— Prompt —
Nothing but the lines below between the line holding "S754_infinity _ => x" and the line holding "(** A platform that", inclusive, should appear in the answer, each set down exactly.

— Data supplied —
(** * Landing-prediction physics engine of Modern-Telemetry ([src/utils/geo.ts])

    A shallow embedding of the atmosphere model, the wind-field model, the
    velocity fusion and the trajectory integrator of [predictLanding], and
    the properties the specification states about them.

    A JavaScript [number] is an IEEE-754 binary64 value; it is modelled by
    Rocq's primitive [float], whose operations are the same binary64
    operations with round-to-nearest-even.  Decimal literals denote, as in
    JavaScript, the nearest binary64 value.  Integer counters that stay far
    below 2^53 ([steps]) are kept in [Z].  [Math.cos], [Math.sin] and
    [Math.pow] are parameters of the development (class [MathLib]); the
    statements hold for every platform, and the sample runs only call them
    where ECMAScript fixes the result.  The one exception is the range of
    the atmosphere model, which needs a coarse bound on [Math.pow]
    ([pow_in_range]).

    Main results:
    - [predictLanding_null_iff]: when [predictLanding] returns [null];
    - [timeToImpact_accumulates]: the step cap, termination, and
      [timeToImpact] as the accumulated time steps;
    - [path_ends_at_ground], [predictLanding_on_ground]: the last point of
      the path, and the run that starts at or below the ground;
    - [gradient_wind_profile]: clamping and linear blend of the wind layers;
    - [meters_per_degree]: the two meters-per-degree conversions;
    - [velocity_fusion]: GPS availability, IMU fallback and the auto weight;
    - [reference_density_first_step_only], [getAirDensity_range]: the
      atmosphere model, its calibration, and the range in which the density
      is a finite positive number;
    - [no_drag_at_zero_relative_velocity]: the drag of a vehicle at rest in
      the air.

    Further results cover the rest of [geo.ts] and the views that call it:
    - [calculateTotalDistance_incremental], [calculateSmoothedSpeed_window],
      [calculateSmoothedSpeed_edges], [calculateSpeed_not_later],
      [stationary_track]: the distance and speed helpers;
    - [gradient_wind_total], [particle_wind_agrees]: the wind field on
      unsorted layers, and its copy in the 3D view;
    - [single_apogee]: the flight phases of a run;
    - [path_is_decimated], [path_never_below_ground], [path_ends_at_landing]:
      the recorded path;
    - [predictLanding_without_number], [heading_source_selects_inputs]: NaN
      altitudes, and the inputs each heading source reads;
    - [density_reading_threshold], [gps_track_needs_later_sample],
      [ballistic_ascent_needs_mass]: readings and settings that are not
      usable;
    - [flight_view_prediction], [map_view_prediction],
      [export_row_prediction], [export_history_window]: the guards of the
      callers against the sanity checks of the predictor. *)

From Stdlib Require Import Floats ZArith QArith Qabs Qpower List Bool Lia Lqa.
Import ListNotations.

Set Warnings "-inexact-float,-abstract-large-number".

#[local] Open Scope float_scope.

(** ** JavaScript number operators *)

(** [a > b] and [a >= b] are [b < a] and [b <= a]; every comparison with a
    NaN operand is [false]. *)
Notation "x >? y" := (PrimFloat.ltb y x) (at level 70, no associativity, only parsing) : float_scope.
Notation "x >=? y" := (PrimFloat.leb y x) (at level 70, no associativity, only parsing) : float_scope.

(** [a === b] on numbers: IEEE equality ([NaN] differs from itself, [+0 === -0]). *)
Definition strict_eq (x y : float) : bool := (x =? y).

Definition Math_PI : float := 3.141592653589793.

Definition Math_abs (x : float) : float := abs x.

Definition Math_sqrt (x : float) : float := sqrt x.

(** [Math.max(x, y)]: NaN when an argument is NaN; [+0] is larger than [-0]. *)
Definition Math_max (x y : float) : float :=
  if is_nan x || is_nan y then nan
  else if x <? y then y
  else if y <? x then x
  else if get_sign x then y else x.

(** [x % y] on numbers: the exact remainder of the truncating division, with
    the sign of the dividend (ECMAScript Number::remainder). *)
Definition js_rem (x y : float) : float :=
  match Prim2SF x, Prim2SF y with
  | S754_nan, _ | _, S754_nan => nan
  | S754_infinity _, _ => nan
  | _, S754_zero _ => nan
  | _, S754_infinity _ => x
  | S754_zero _, _ => x
  | S754_finite sx mx ex, S754_finite _ my ey =>
      let e := Z.min ex ey in
      let X := Z.shiftl (Zpos mx) (ex - e) in
      let Y := Z.shiftl (Zpos my) (ey - e) in
      let r := Z.rem X Y in
      SF2Prim (binary_normalize prec emax (if sx then (- r)%Z else r) e sx)
  end.

(** The transcendental functions of [Math] are implementation-approximated
    in ECMAScript: they are an interface of the platform. *)
Class MathLib : Type := {
  Math_cos : float -> float;
  Math_sin : float -> float;
  Math_pow : float -> float -> float
}.

(** The results ECMAScript fixes exactly, as far as this development uses
    them: [cos(+-0) = 1], [sin(+0) = +0], and [pow(b, e) = NaN] for a finite
    negative base [b] and the non-integral exponent [5.2561]. *)
Record ES_exact (M : MathLib) : Prop := {
  cos_zero : forall x, is_zero x = true -> Math_cos x = 1;
  sin_pos_zero : Math_sin 0 = 0;
  pow_neg_base : forall b, (b <? 0) = true -> is_infinity b = false ->
                           Math_pow b 5.2561 = nan
}.

(** A platform that returns the exact results above and NaN on every other
    argument; it is used to evaluate runs that call [Math] only on those. *)
Definition exact_only : MathLib := {|
  Math_cos := fun x => if is_zero x then 1 else nan;
  Math_sin := fun x => if is_zero x then x else nan;
  Math_pow := fun b e => if is_zero e then 1 else nan
|}.

(** A coarse bound on [Math.pow(b, 5.2561)], which ECMAScript leaves to the
    implementation: for a base between 2^-16 and 2^16 the result lies
    between 2^-85 and 2^85. The mathematical power lies between 2^-84.1 and
    2^84.1 there, so the bound holds of every implementation that is right
    within a factor 1.8. *)
Definition pow_in_range (M : MathLib) : Prop :=
  forall b, (0x1p-16 <=? b) = true -> (b <=? 0x1p+16) = true ->
    (0x1p-85 <=? Math_pow b 5.2561) = true /\ (Math_pow b 5.2561 <=? 0x1p+85) = true.

(** A platform within that bound, for closed runs at sea level: its power
    is 1 for every base between 2^-16 and 2^16 (the exact result for the
    base 1 of sea level), and NaN elsewhere. *)
Definition sea_level_only : MathLib := {|
  Math_cos := fun x => if is_zero x then 1 else nan;
  Math_sin := fun x => if is_zero x then x else nan;
  Math_pow := fun b e => if (0x1p-16 <=? b) && (b <=? 0x1p+16) then 1 else nan
|}.

(** The exact rational value of a finite float (0 for infinities and NaN). *)
Definition F2Q (x : float) : Q :=
  match Prim2SF x with
  | S754_finite s m e =>
      let v := if s then Zneg m else Zpos m in
      match e with
      | Zneg p => Qmake v (2 ^ p)
      | _ => inject_Z (v * 2 ^ e)
      end
  | _ => 0%Q
  end.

— Output for this exercise —
  | _, S754_infinity _ => x
  | S754_zero _, _ => x
  | S754_finite sx mx ex, S754_finite _ my ey =>
      let e := Z.min ex ey in
      let X := Z.shiftl (Zpos mx) (ex - e) in
      let Y := Z.shiftl (Zpos my) (ey - e) in
      let r := Z.rem X Y in
      SF2Prim (binary_normalize prec emax (if sx then (- r)%Z else r) e sx)
  end.

(** The transcendental functions of [Math] are implementation-approximated
    in ECMAScript: they are an interface of the platform. *)
Class MathLib : Type := {
  Math_cos : float -> float;
  Math_sin : float -> float;
  Math_pow : float -> float -> float
}.

(** The results ECMAScript fixes exactly, as far as this development uses
    them: [cos(+-0) = 1], [sin(+0) = +0], and [pow(b, e) = NaN] for a finite
    negative base [b] and the non-integral exponent [5.2561]. *)
Record ES_exact (M : MathLib) : Prop := {
  cos_zero : forall x, is_zero x = true -> Math_cos x = 1;
  sin_pos_zero : Math_sin 0 = 0;
  pow_neg_base : forall b, (b <? 0) = true -> is_infinity b = false ->
                           Math_pow b 5.2561 = nan
}.

(** A platform that returns the exact results above and NaN on every other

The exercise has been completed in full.